Por desgracia, era un amor que Pedro jamás le devolvería.
–La única razón por la que estoy aquí es para mostrarte mis diseños –le aseguró con frialdad–, si es que sigues interesado en verlos, claro.
–Paula, no podemos sentarnos a hablar de tus diseños como si la conversación que tuviste con tu padre no hubiera sucedido nunca.
–No veo por qué no –contestó con tono gélido.
–Paula…
–¿Qué te dijo exactamente sobre la conversación, Pedro? ¿Cuánta verdad ha decidido confiarte después de conocerte desde hace solo una semana?
–Tienes que calmarte.
–No, Pedro. No tengo que hacer nada, ya no. Voy a hacer exactamente lo que me plazca. Y ahora, ¿quieres ver mis diseños o no?
Él se estremeció ante la agresividad de su tono.
–Por supuesto que quiero ver tus diseños.
–¿Entonces podríamos hacerlo ahora, por favor? –le pasó la carpeta–. Tengo cosas que hacer esta tarde, encontrar un local y un piso.
–¿Es que no vas a volver al tuyo?
–No.
Pedro no tenía la más mínima idea de cómo tratar con esa implacable y distante Paula. Apenas la reconocía como la mujer que había ocupado la mayor parte de sus pensamientos durante la última semana, la mujer a la que solo tenía que mirar para sentirse excitado. La mujer que lo hacía reír. Una mujer bondadosa y cálida, una mujer en la que había confiado. Una mujer tan distinta a las demás con las que había estado. La mujer con la que sabía que quería estar.

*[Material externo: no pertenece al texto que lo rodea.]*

Lemma ymd2ord_bounds (y m d : Z) :
  2 <= y <= 9998 → 1 <= m <= 12 → 1 <= d <= 31 →
  366 <= ymd2ord y m d <= 3651695.
Proof.
  intros Hy Hm Hd. pose proof (days_before_month_bounds y m Hm).
  unfold ymd2ord, days_before_year in *.
  Z.to_euclidean_division_equations; lia.
Qed.

Lemma add_seconds_total (dt : datetime) (off : Z) :
  civil (year dt) (month dt) (day dt) (hour dt) (minute dt) (second dt) →
  2 <= year dt <= 9998 →
  -86400 < off < 86400 →
  is_Some (add_seconds dt off).
Proof.
  intros (Hy & Hm & Hd & Hh & Hmi & Hs) Hy' Hoff.
  pose proof (days_in_month_le (year dt) (month dt)).
  pose proof (ymd2ord_bounds (year dt) (month dt) (day dt) Hy' Hm ltac:(lia)).
  unfold add_seconds, toordinal, MAXORDINAL.
  set (total := hour dt * 3600 + minute dt * 60 + second dt + off).
  assert (-1 <= total / 86400 <= 1)
    by (subst total; Z.to_euclidean_division_equations; lia).
  destruct (Z.ltb_spec 0 (ymd2ord (year dt) (month dt) (day dt) + total / 86400));
    [|lia].
  destruct (Z.leb_spec (ymd2ord (year dt) (month dt) (day dt) + total / 86400)
                       3652059); [|lia].
  simpl. by destruct (ord2ymd _) as [[? ?] ?].
Qed.

Lemma bisect_right_le (tz : tzinfo) (dt : datetime) :
  (bisect_right tz dt <= length tz)%nat.
Proof.
  induction tz as [|[t off] tz IH]; simpl; [lia |].
  destruct (Datetime.key t <=? Datetime.key dt); simpl; lia.
Qed.

Lemma fromutc_total (tz : tzinfo) (dt : datetime) :
  wf_tzinfo tz →
  civil (year dt) (month dt) (day dt) (hour dt) (minute dt) (second dt) →
  2 <= year dt <= 9998 →
  is_Some (fromutc tz dt).
Proof.
  intros [Hne Hoff] Hc Hy. unfold fromutc.
  pose proof (bisect_right_le tz dt) as Hb.
  cbv zeta. set (idx := Nat.max 0 (bisect_right tz dt - 1)).
  destruct (lookup_lt_is_Some_2 tz idx) as [inf Hinf].
  { destruct tz; [done |]. simpl in *. lia. }
  rewrite Hinf. simpl. apply add_seconds_total; [done | done |].
  rewrite Forall_forall in Hoff. apply Hoff.
  by apply list_elem_of_lookup_2 in Hinf.
Qed.

Lemma utc_string_truthy (y m d hh mm ss : Z) (frac : string) :
  Py.truthy (SStr (utc_string y m d hh mm ss frac)) = true.
Proof. reflexivity. Qed.
Lemma chat_turn_metrics (now : string) (prompt : option string)
    (s s' : session) (out : list shown) (raised : option string) :
  chat_turn client new_client create_completion json_loads now prompt s
  = (s', out, raised) ->
  metrics out = [].
Proof.
  intros H. apply chat_turn_cases in H
    as [(_ & -> & _)
       |[(p & notes & _ & _ & _ & _ & -> & _)
        |(p & c & n1 & response & n2 & ld & n3 & _ & _ & _ & _ & _
          & _ & _
          & [(leads' & _ & _ & -> & _)|(e & _ & _ & -> & _)])]].
  - reflexivity.
  - change (ChatMessage "user" p :: map Notice notes ++ [key_error])%list
      with ([ChatMessage "user" p] ++ map Notice notes ++ [key_error])%list.
    now rewrite !metrics_app, metrics_notices.
  - change (ChatMessage "user" p
            :: map Notice n1 ++ map Notice n2 ++ map Notice n3
            ++ [ChatMessage "assistant" (cut_at_fence response)])%list
      with ([ChatMessage "user" p]
            ++ map Notice n1 ++ map Notice n2 ++ map Notice n3
            ++ [ChatMessage "assistant" (cut_at_fence response)])%list.
    now rewrite !metrics_app, !metrics_notices.
  - change (ChatMessage "user" p
            :: map Notice n1 ++ map Notice n2 ++ map Notice n3)%list
      with ([ChatMessage "user" p]
            ++ map Notice n1 ++ map Notice n2 ++ map Notice n3)%list.
    now rewrite !metrics_app, !metrics_notices.
Qed.
(** ** What [search] returns *)

(** The key [search] makes of its argument. *)
Definition nkey (e : E) : SkipListKey E := {| kind := Normal; element := e |}.

(** A key equal to [k] is on the level. *)
Definition found_in (k : SkipListKey E) (r : row E) : Prop :=
  ∃ a k', (a, k') ∈ r ∧ key_eqb k' k = true.

(** [c] is the rightmost node of the level with a key below [k], and the
    key to its right is above [k]. *)
Definition pred_in (k : SkipListKey E) (r : row E) (c : loc) : Prop :=
  ∃ pre kc d kd post,
    r = pre ++ (c, kc) :: (d, kd) :: post
    ∧ key_ltb kc k = true ∧ key_ltb k kd = true.

(** The levels from the current one down, as [search] needs them. *)
Definition rows_ok nd rs : Prop :=
  Forall (λ r, chain nd (first_addr r) r ∧ bracketed r ∧ ascending r) rs ∧ towers nd rs.

(** The result of [search] on the levels [rs], the last of which is level
    0: null when the key is on a level not below [minLevel], and otherwise
    the node of level [minLevel] after which the key belongs. *)
Definition search_post (k : SkipListKey E) (minLevel : Z) rs
    (res : option loc) : Prop :=
  match res with
  | None => ∃ i r, rs !! i = Some r ∧ Z.of_nat i ≤ Z.of_nat (length rs) - 1 - minLevel
                   ∧ found_in k r
  | Some c => ∃ r, rs !! Z.to_nat (Z.of_nat (length rs) - 1 - minLevel) = Some r
                   ∧ pred_in k r c
  end.

(** The number of nodes of the levels [rs]. *)
Definition weight rs : nat := length (mjoin rs).

(** ** Triples for the mutating members *)

(** From a state and a budget that satisfy [P], [m] either returns with
    [Q], or lets [std::bad_alloc] escape in a state that satisfies [X], or
    stops on a signed overflow; it dereferences no null or dangling pointer
    and its loops end. *)
Definition hoarex {A} (P : SkipListSet E → nat → Prop) (m : M A)
    (Q : A → SkipListSet E → nat → Prop) (X : SkipListSet E → Prop) : Prop :=
  ∀ s b, P s b →
    match m s b with
    | Ok a s' b' => Q a s' b'
    | Throw s' _ => X s'
    | Abort f => f = SignedOverflow
    end.

(** The state is [s0] and fewer than [n] allocations can still succeed. *)
Definition at_ (s0 : SkipListSet E) (n : nat) : SkipListSet E → nat → Prop :=
  λ s b, s = s0 ∧ (b < n)%nat.

(** ** [add] *)

(** The sentinel keys that [createNewLevel] makes. *)
Definition neg_key : SkipListKey E := {| kind := NegInf; element := elt_default |}.
Definition pos_key : SkipListKey E := {| kind := PosInf; element := elt_default |}.

(** The bottom level, and what it means for an element to be in the set. *)
Definition level0 (g : grid E) : row E := default [] (snd <$> last g).

Definition member (e : E) (g : grid E) : Prop := found_in (nkey e) (level0 g).
(** The same with a second checkpoint, not yet started. *)
Definition competition_2_reached : CompetitionPluginPrivate ContainMembers :=
  {| pickUpLocation := "FrontElevator"%string;
     checkpoints :=
       [contain_run [CallCheck; Reply true; Contain true]
          (Start 10 (zone_cp 2 1));
        zone_cp 3 2];
     current := 1%Z; scoreFreq := 50; lastScorePubTime := Some 10 |}.

(** The events by which the checkpoint at position [i] completes while it
    is active: an update (the check subscribes and asks the zone to enable),
    the reply to the enable request, the zone's contain message, and the
    update that finds the checkpoint complete. *)
Definition completion_events (i : nat) : list (Event ContainMembers) :=
  [Tick 0 (info_at 0); Async i (EnableCallback true);
   Async i (OnContain true); Tick 0 (info_at 0)].

(** The first [n] checkpoints complete one after the other. *)
Definition completions (n : nat) : list (Event ContainMembers) :=
  flat_map completion_events (seq 0 n).

(** A contain checkpoint that has neither been enabled nor reached. *)
Definition fresh (cp : ContainCheckpoint) : Prop :=
  enabled (derived cp) = false /\ containDone (derived cp) = false.

(** The task is at the checkpoint at position [i] of 255, and the
    checkpoints from there on are fresh. *)
Definition at_checkpoint (i : nat) (d : CompetitionPluginPrivate ContainMembers)
    : Prop :=
  current d = (Z.of_nat i + 1)%Z /\
  List.length (checkpoints d) = 255%nat /\
  forall j cp, (i <= j)%nat -> nth_error (checkpoints d) j = Some cp -> fresh cp.
(** * The agentic chat backend: tools, registry, intent classifier, orchestrator

    A shallow embedding of the request pipeline of [backend/app]:
    - [app/models/schemas.py]            (module [Schemas]),
    - [app/tools/base_tool.py]           (module [BaseTool]),
    - [app/agents/tool_registry.py]      (module [ToolRegistry]),
    - [app/agents/intent_classifier.py]  (module [IntentClassifier]),
    - [app/agents/agent_orchestrator.py] (module [AgentOrchestrator]).

    Python dictionaries are finite maps ([gmap]); the insertion order of their
    keys is not represented.  Python [float]s are rationals.  [str] values are
    Rocq strings, read as UTF-8 byte sequences.  Exceptions are values, and a
    computation that may raise and may change the process state is a function
    from states to an outcome and a state.  Output written with [print] is
    not represented. *)

From Stdlib Require Import Ascii String QArith.
From stdpp Require Import base strings list gmap option.

Set Warnings "-register-all".
Set Default Proof Using "Type".

(** ** Python values *)

Module Py.

(** [typing.Any], as far as JSON and the tool payloads need it. *)
Inductive pyval :=
  | PNone
  | PBool (b : bool)
  | PInt (n : Z)
  | PFloat (q : Q)
  | PStr (s : string)
  | PList (l : list pyval)
  | PDict (d : gmap string pyval).

(** The truth value of an object, as [if x:] and [not x] test it. *)
Definition truthy (v : pyval) : bool :=
  match v with
  | PNone => false
  | PBool b => b
  | PInt n => negb (n =? 0)%Z
  | PFloat q => negb (Qeq_bool q 0)
  | PStr s => negb (String.eqb s "")
  | PList l => match l with [] => false | _ => true end
  | PDict d => match map_to_list d with [] => false | _ => true end
  end.

(** [d.get(key)] and [d.get(key, default)]. *)
Definition dict_get (d : gmap string pyval) (key : string) : pyval :=
  default PNone (d !! key).

Definition dict_get_default (d : gmap string pyval) (key : string) (dflt : pyval) : pyval :=
  default dflt (d !! key).

(** An exception: [type(e).__name__] and [str(e)]. *)
Record exn := Exception { exn_type : string; exn_str : string }.

(** Outcome of an expression: a value, or an exception raised. *)
Inductive outcome (A : Type) :=
  | Return (a : A)
  | Raise (e : exn).
Arguments Return {A} a.
Arguments Raise {A} e.

#[export] Instance outcome_ret : MRet outcome := λ A a, Return a.

#[export] Instance outcome_bind : MBind outcome := λ A B k o,
  match o with
  | Return a => k a
  | Raise e => Raise e
  end.

(** [seq[-n:]]: the last [n] elements. *)
Definition last_n {A} (n : nat) (l : list A) : list A :=
  drop (length l - n) l.

(** [str.lower()] on the ASCII letters.  The other bytes are kept: no code
    point outside ASCII lowers to a string in which one of the classifier's
    keywords starts or continues. *)
Definition lower_ascii (c : ascii) : ascii :=
  let n := nat_of_ascii c in
  if (65 <=? n)%nat && (n <=? 90)%nat then ascii_of_nat (n + 32) else c.

Fixpoint lower (s : string) : string :=
  match s with
  | EmptyString => EmptyString
  | String c r => String (lower_ascii c) (lower r)
  end.

(** [word in s] on strings: [word] occurs in [s] as a substring. *)
Fixpoint contains (word s : string) : bool :=
  String.prefix word s ||
  match s with
  | EmptyString => false
  | String _ r => contains word r
  end.

(** [any(word in s for word in words)]. *)
Definition any_in (words : list string) (s : string) : bool :=
  existsb (fun word => contains word s) words.

(** [sep.join(parts)]. *)
Definition str_join (sep : string) (parts : list string) : string :=
  String.concat sep parts.

Definition newline : string := String (ascii_of_nat 10) EmptyString.

(** [l.remove(x)] for an [x] that occurs in [l]: the first occurrence goes. *)
Fixpoint list_remove (x : string) (l : list string) : list string :=
  match l with
  | [] => []
  | y :: r => if decide (x = y) then r else y :: list_remove x r
  end.

End Py.
Export Py.

(** ** app/models/schemas.py *)

Module Schemas.

Module MessageType.
Inductive t := USER | ASSISTANT | SYSTEM | TOOL_EXECUTION | ERROR.

(** The value of the member: the enumeration derives from [str], and a
    member compares equal to its value. *)
Definition value (m : t) : string :=
  match m with
  | USER => "user"
  | ASSISTANT => "assistant"
  | SYSTEM => "system"
  | TOOL_EXECUTION => "tool_execution"
  | ERROR => "error"
  end.
End MessageType.

Module ToolStatus.
Inductive t := PENDING | RUNNING | COMPLETED | FAILED.

Definition value (m : t) : string :=
  match m with
  | PENDING => "pending"
  | RUNNING => "running"
  | COMPLETED => "completed"
  | FAILED => "failed"
  end.

(** [status == "completed"] and the like. *)
Definition eq_str (m : t) (s : string) : bool := String.eqb (value m) s.
End ToolStatus.

Module ContentType.
Inductive t := TEXT | CODE | IMAGE | DATA | ERROR.
End ContentType.

#[export] Instance ToolStatus_eq_dec : EqDecision ToolStatus.t.
Proof. solve_decision. Defined.
(** C8 (as amended).  Registering a scheme that has an entry throws a plain
    [Error] and leaves the map as it was.  Registering a scheme that has none
    returns a handle; the map then has the new entry, every other scheme is
    as before, and disposing the handle right away removes exactly the new
    entry (the map is again what it was).  The handle goes by its scheme: it
    removes whatever entry the scheme has when it is invoked and touches no
    other scheme.  Invoked when the scheme has no entry, in particular a
    second time in a row, it changes nothing; but once the scheme has been
    registered anew, the handle of the earlier registration, which is the
    same as the handle of the later one, removes the later entry. *)
Theorem registration_and_disposal scheme provider options m :
  (is_Some (m !! scheme) ->
     exists e, _addFileSystemProvider scheme provider options m = (inl e, m)
               /\ err_class e = ClassError /\ err_code e = None)
  /\ (m !! scheme = None ->
        exists m',
          _addFileSystemProvider scheme provider options m
          = (inr (FsProviderHandle scheme), m')
          /\ m' !! scheme = Some {| impl := provider; isReadonly := readonly_flag options |}
          /\ (forall other, other <> scheme -> m' !! other = m !! other)
          /\ handle_dispose scheme m' !! scheme = None
          /\ (forall other, other <> scheme ->
                handle_dispose scheme m' !! other = m' !! other)
          /\ handle_dispose scheme m' = m)
  /\ handle_dispose scheme (handle_dispose scheme m) = handle_dispose scheme m
  /\ (m !! scheme = None -> handle_dispose scheme m = m)
  /\ (handle_dispose scheme m !! scheme = None
      /\ forall other, other <> scheme -> handle_dispose scheme m !! other = m !! other)
  /\ (is_Some (m !! scheme) -> handle_dispose scheme m <> m)
  /\ (m !! scheme = None ->
      forall provider' options',
        let registered := (_addFileSystemProvider scheme provider options m).2 in
        let disposed := handle_dispose scheme registered in
        let again := _addFileSystemProvider scheme provider' options' disposed in
        again.1 = (_addFileSystemProvider scheme provider options m).1
        /\ again.2 !! scheme
           = Some {| impl := provider'; isReadonly := readonly_flag options' |}
        /\ handle_dispose scheme again.2 !! scheme = None
        /\ handle_dispose scheme again.2 <> again.2).
Proof.
  assert (Hremoves : forall m0 : gmap string Registration,
            is_Some (m0 !! scheme) -> handle_dispose scheme m0 <> m0).
  { intros m0 [r Hr] Heq. apply (f_equal (fun x => x !! scheme)) in Heq.
    unfold handle_dispose in Heq. rewrite lookup_delete_eq, Hr in Heq. done. }
  split; [|split; [|split; [|split; [|split; [|split]]]]].
  - intros [r Hr]. eexists. rewrite (add_registered _ _ _ _ _ Hr). done.
  - intros Hm. eexists. rewrite (add_fresh _ _ _ _ Hm). unfold handle_dispose.
    split; [done|]. split; [apply lookup_insert_eq|].
    split; [intros other Ho; by apply lookup_insert_ne|].
    split; [apply lookup_delete_eq|].
    split; [intros other Ho; by apply lookup_delete_ne|].
    rewrite delete_insert_eq. by apply delete_id.
  - apply handle_dispose_twice.
  - apply handle_dispose_absent.
  - unfold handle_dispose. split; [apply lookup_delete_eq|].
    intros other Ho. by apply lookup_delete_ne.
  - apply Hremoves.
  - intros Hm provider' options'. cbv zeta.
    rewrite (add_fresh _ _ _ _ Hm). cbn [fst snd].
    assert (Hback : handle_dispose scheme
                      (<[scheme := {| impl := provider;
                                      isReadonly := readonly_flag options |}]> m) = m).
    { unfold handle_dispose. rewrite delete_insert_eq. by apply delete_id. }
    rewrite Hback, (add_fresh _ _ _ _ Hm). cbn [fst snd].
    split; [done|]. split; [apply lookup_insert_eq|].
    split; [apply lookup_delete_eq|].
    apply Hremoves. rewrite lookup_insert_eq. by eexists.
Qed.

End Registry.

Lemma registration_and_disposal_witness :
  let m : gmap string Registration := {[ "memfs" := {| impl := 1%nat; isReadonly := true |} ]} in
  (exists e, _addFileSystemProvider "memfs" 2%nat None m = (inl e, m)
             /\ err_class e = ClassError /\ err_code e = None)
  /\ (exists m', _addFileSystemProvider "http" 2%nat None m = (inr (FsProviderHandle "http"), m')
                 /\ handle_dispose "http" m' = m).
Proof.
  cbv zeta.
  pose proof (registration_and_disposal "memfs" 2%nat None
                {[ "memfs" := {| impl := 1%nat; isReadonly := true |} ]}) as (H1 & _).
  pose proof (registration_and_disposal "http" 2%nat None
                {[ "memfs" := {| impl := 1%nat; isReadonly := true |} ]}) as (_ & H2 & _).
  split.
  - apply H1. by eexists.
  - destruct (H2 eq_refl) as (m' & ? & _ & _ & _ & _ & ?). by exists m'.
Defined.

(** A handle goes by its scheme: once its entry is gone and the scheme is
    registered anew, the old handle removes the new entry. *)
Remark stale_handle_removes_later_registration :
  let m0 : gmap string Registration := ∅ in
  let m1 := (_addFileSystemProvider "memfs" 1%nat None m0).2 in
  let m2 := handle_dispose "memfs" m1 in
  let m3 := (_addFileSystemProvider "memfs" 2%nat None m2).2 in
  m3 !! "memfs" = Some {| impl := 2%nat; isReadonly := false |}
  /\ handle_dispose "memfs" m3 !! "memfs" = None.
Proof. cbv zeta. split; reflexivity. Qed.
(** X19.  One group, written and read back, comes back with an empty
    member in front.  For a name without colon or line feed and a
    non-empty list of members without space, colon or line feed, the
    group reads back as the empty string followed by the members; written
    again, the line has one more space after the colon.  The one name
    that does not come back is [__proto__]: its line adds no key, and
    nothing is written again. *)
Theorem one_group_comes_back_with_an_empty_member :
  forall name members,
    members <> [] ->
    entry_free_of ":" (name, members) ->
    entry_free_of LF (name, members) ->
    Forall (fun member => has_char " " member = false) members ->
    parseHTgroup (serializeHTgroups [(name, members)])
    = (if name =? "__proto__" then [] else [(name, "" :: members)])
    /\ serializeHTgroups (parseHTgroup (serializeHTgroups [(name, members)]))
       = (if name =? "__proto__" then ""
          else name ++ ":  " ++ join " " members).
Proof.
  intros name members Hne [Hnc Hmc] [Hnl Hml] Hspace. simpl in Hnc, Hmc, Hnl, Hml.
  assert (Hbody : serializeHTgroups [(name, members)]
                  = name ++ String ":" (String " " (join " " members))).
  { unfold serializeHTgroups. simpl. now rewrite String.eqb_refl. }
  assert (Hparse : parseHTgroup (serializeHTgroups [(name, members)])
                   = if name =? "__proto__" then []
                     else [(name, "" :: members)]).
  { rewrite Hbody. unfold parseHTgroup, split.
    rewrite split_on_absent.
    2:{ rewrite has_char_app, Hnl. simpl. now apply has_char_join. }
    simpl. unfold parseHTgroup_line, split.
    rewrite (split_on_first ":" name _ Hnc).
    rewrite split_on_absent.
    2:{ simpl. now apply has_char_join. }
    simpl.
    change (split_on " " (String " " (join " " members)))
      with ("" :: split_on " " (join " " members)).
    rewrite (split_on_join " " members Hne Hspace).
    unfold obj_set. cbn [has_key existsb].
    now destruct (name =? "__proto__"). }
  split; [exact Hparse|].
  rewrite Hparse. destruct (name =? "__proto__"); [reflexivity|].
  unfold serializeHTgroups. simpl.
  rewrite String.eqb_refl.
  destruct members as [|m members]; [congruence|]. reflexivity.
Qed.

Lemma one_group_comes_back_with_an_empty_member_run :
  parseHTgroup (serializeHTgroups [("admins", ["bob"; "carol"])])
  = (if "admins" =? "__proto__" then []
     else [("admins", [""; "bob"; "carol"])])
  /\ serializeHTgroups
       (parseHTgroup (serializeHTgroups [("admins", ["bob"; "carol"])]))
     = (if "admins" =? "__proto__" then ""
        else "admins" ++ ":  " ++ join " " ["bob"; "carol"]).
Proof.
  apply (one_group_comes_back_with_an_empty_member "admins" ["bob"; "carol"]).
  - discriminate.
  - split; simpl; repeat constructor.
  - split; simpl; repeat constructor.
  - repeat constructor.
Defined.

(** ** Reading the user file *)

Lemma split_on_two sep s :
  has_char sep s = true -> (2 <= length (split_on sep s))%nat.
Proof.
  induction s as [|c s IH]; simpl; [discriminate|].
  destruct (Ascii.eqb c sep); simpl.
  - intros _. pose proof (split_on_not_nil sep s).
    destruct (split_on sep s); simpl; [congruence | lia].
  - intros Hs. specialize (IH Hs).
    destruct (split_on sep s); simpl in *; lia.
Qed.

Lemma parseHTPasswd_line_colon result line :
  has_char ":" line = true ->
  parseHTPasswd_line result line
  = obj_set result (record_name line) (record_hash line).
Proof.
  intros Hc. unfold parseHTPasswd_line, record_name, record_hash, split.
  pose proof (split_on_two ":" line Hc) as Hlen.
  destruct (split_on ":" line) as [|a [|b rest]]; simpl in Hlen; try lia.
  reflexivity.
Qed.

Lemma parseHTPasswd_fold_other lines result k :
  (forall l, In l lines -> has_char ":" l = true -> record_name l <> k) ->
  obj_get (fold_left parseHTPasswd_line lines result) k = obj_get result k.
Proof.
  revert result. induction lines as [|l lines IH]; intros result Hne; simpl;
    [reflexivity|].
  rewrite IH by (intros l' Hl'; apply Hne; now right).
  destruct (has_char ":" l) eqn:Hc.
  - rewrite (parseHTPasswd_line_colon _ _ Hc).
    apply obj_get_set_other. exact (Hne l (or_introl eq_refl) Hc).
  - now rewrite (parseHTPasswd_line_no_colon _ _ Hc).
Qed.

(** X20.  Which users [parseHTPasswd] knows, and under which hash.  A line
    counts when it holds a colon: its name is what precedes the first
    colon, its hash what lies between the first and the second.  The map
    binds a name other than [__proto__] to the hash of the last line that
    carries it, and binds no name that no such line carries: reading such
    a name finds what every object inherits when it is one of those
    names, and is undefined otherwise.  A line named [__proto__] binds
    nothing, so that name is never a key of the map. *)
Theorem parseHTPasswd_last_record_wins :
  (forall input before line after,
      split input LF None = (before ++ line :: after)%list ->
      has_char ":" line = true ->
      record_name line <> "__proto__" ->
      (forall l, In l after -> has_char ":" l = true ->
                 record_name l <> record_name line) ->
      obj_read (parseHTPasswd input) (record_name line)
      = Own (record_hash line))
  /\ (forall input user,
         (forall l, In l (split input LF None) -> has_char ":" l = true ->
                    record_name l <> user) ->
         has_key (parseHTPasswd input) user = false
         /\ obj_read (parseHTPasswd input) user
            = if inherited user then Inherited else Undefined)
  /\ (forall input,
         has_key (parseHTPasswd input) "__proto__" = false
         /\ obj_read (parseHTPasswd input) "__proto__" = Inherited)
  /\ (forall name hash rest,
         has_char ":" name = false -> has_char ":" hash = false ->
         record_name (name ++ ":" ++ hash ++ ":" ++ rest) = name
         /\ record_hash (name ++ ":" ++ hash ++ ":" ++ rest) = hash).
Proof.
  split; [|split; [|split]].
  - intros input before line after Hsplit Hc Hplain Hlater.
    apply obj_read_own.
    unfold parseHTPasswd. rewrite Hsplit, fold_left_app. simpl.
    rewrite (parseHTPasswd_fold_other after _ _ Hlater).
    rewrite (parseHTPasswd_line_colon _ _ Hc), obj_get_set by exact Hplain.
    now rewrite String.eqb_refl.
  - intros input user Hnone.
    assert (Hget : obj_get (parseHTPasswd input) user = None).
    { unfold parseHTPasswd.
      now rewrite (parseHTPasswd_fold_other _ _ _ Hnone). }
    split; [now apply obj_get_None|].
    unfold obj_read. now rewrite Hget.
  - intros input. destruct (wf_parseHTPasswd input) as [_ Hp].
    split; [exact Hp|].
    unfold obj_read. apply obj_get_None in Hp. now rewrite Hp.
  - intros name hash rest Hn Hh. unfold record_name, record_hash, split.
    change (name ++ ":" ++ hash ++ ":" ++ rest)
      with (name ++ String ":" (hash ++ String ":" rest)).
    rewrite (split_on_first ":" name _ Hn), (split_on_first ":" hash _ Hh).
    split; reflexivity.
Qed.

Lemma parseHTPasswd_last_record_wins_run :
  obj_read (parseHTPasswd ("bob:first:note" ++ NL ++ "bob:second"))
    (record_name "bob:second")
  = Own (record_hash "bob:second")
  /\ (has_key (parseHTPasswd ("bob:first:note" ++ NL ++ "__proto__:x"))
        "constructor" = false
      /\ obj_read (parseHTPasswd ("bob:first:note" ++ NL ++ "__proto__:x"))
           "constructor"
         = if inherited "constructor" then Inherited else Undefined).
Proof.
  split.
  - apply (proj1 parseHTPasswd_last_record_wins
             ("bob:first:note" ++ NL ++ "bob:second") ["bob:first:note"]
             "bob:second" []).
    + reflexivity.
    + reflexivity.
    + discriminate.
    + intros l [].
  - apply (proj1 (proj2 parseHTPasswd_last_record_wins)
             ("bob:first:note" ++ NL ++ "__proto__:x") "constructor").
    intros l [<- | [<- | []]] _; discriminate.
Defined.

(** A record named [__proto__] leaves the map as it was. *)
Example parseHTPasswd_skips_proto_record :
  parseHTPasswd ("bob:first:note" ++ NL ++ "__proto__:x")
  = [("bob", "first")].
Proof. reflexivity. Qed.

(** ** Reloading twice *)

Lemma replace_value_same {V} (o : object V) k v :
  obj_get o k = Some v -> replace_value o k v = o.
Proof.
  induction o as [|[k0 v0] o IH]; simpl; [reflexivity|].
  destruct (k0 =? k) eqn:E.
  - now intros [= ->].
  - intros Hg. now rewrite IH.
Qed.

La misma mujer que ahora estaba sufriendo tanto y desmoronándose por dentro porque lo que fuera que Damian le había contado el sábado la había herido profundamente.
–Paula…
–Por favor, Pedro –su voz se quebró con emoción–. Si te importo aunque sea un poco, ayúdame a hacer esto.
¿Si le importaba? Durante esos últimos dos días se había dado cuenta de que Paula le importaba más que cualquier mujer que hubiera conocido nunca y que pudiera llegar a conocer.
–Paula…
Los dos se giraron cuando la puerta del despacho se abrió de pronto sin previo aviso, y Pedro gruñó por dentro al ver a los dos guardaespaldas entrar detrás de la silla de ruedas de Damian.
Nada más ver el rostro acusatorio de Paula, supo que creía que había tenido algo que ver con la inesperada llegada de su padre.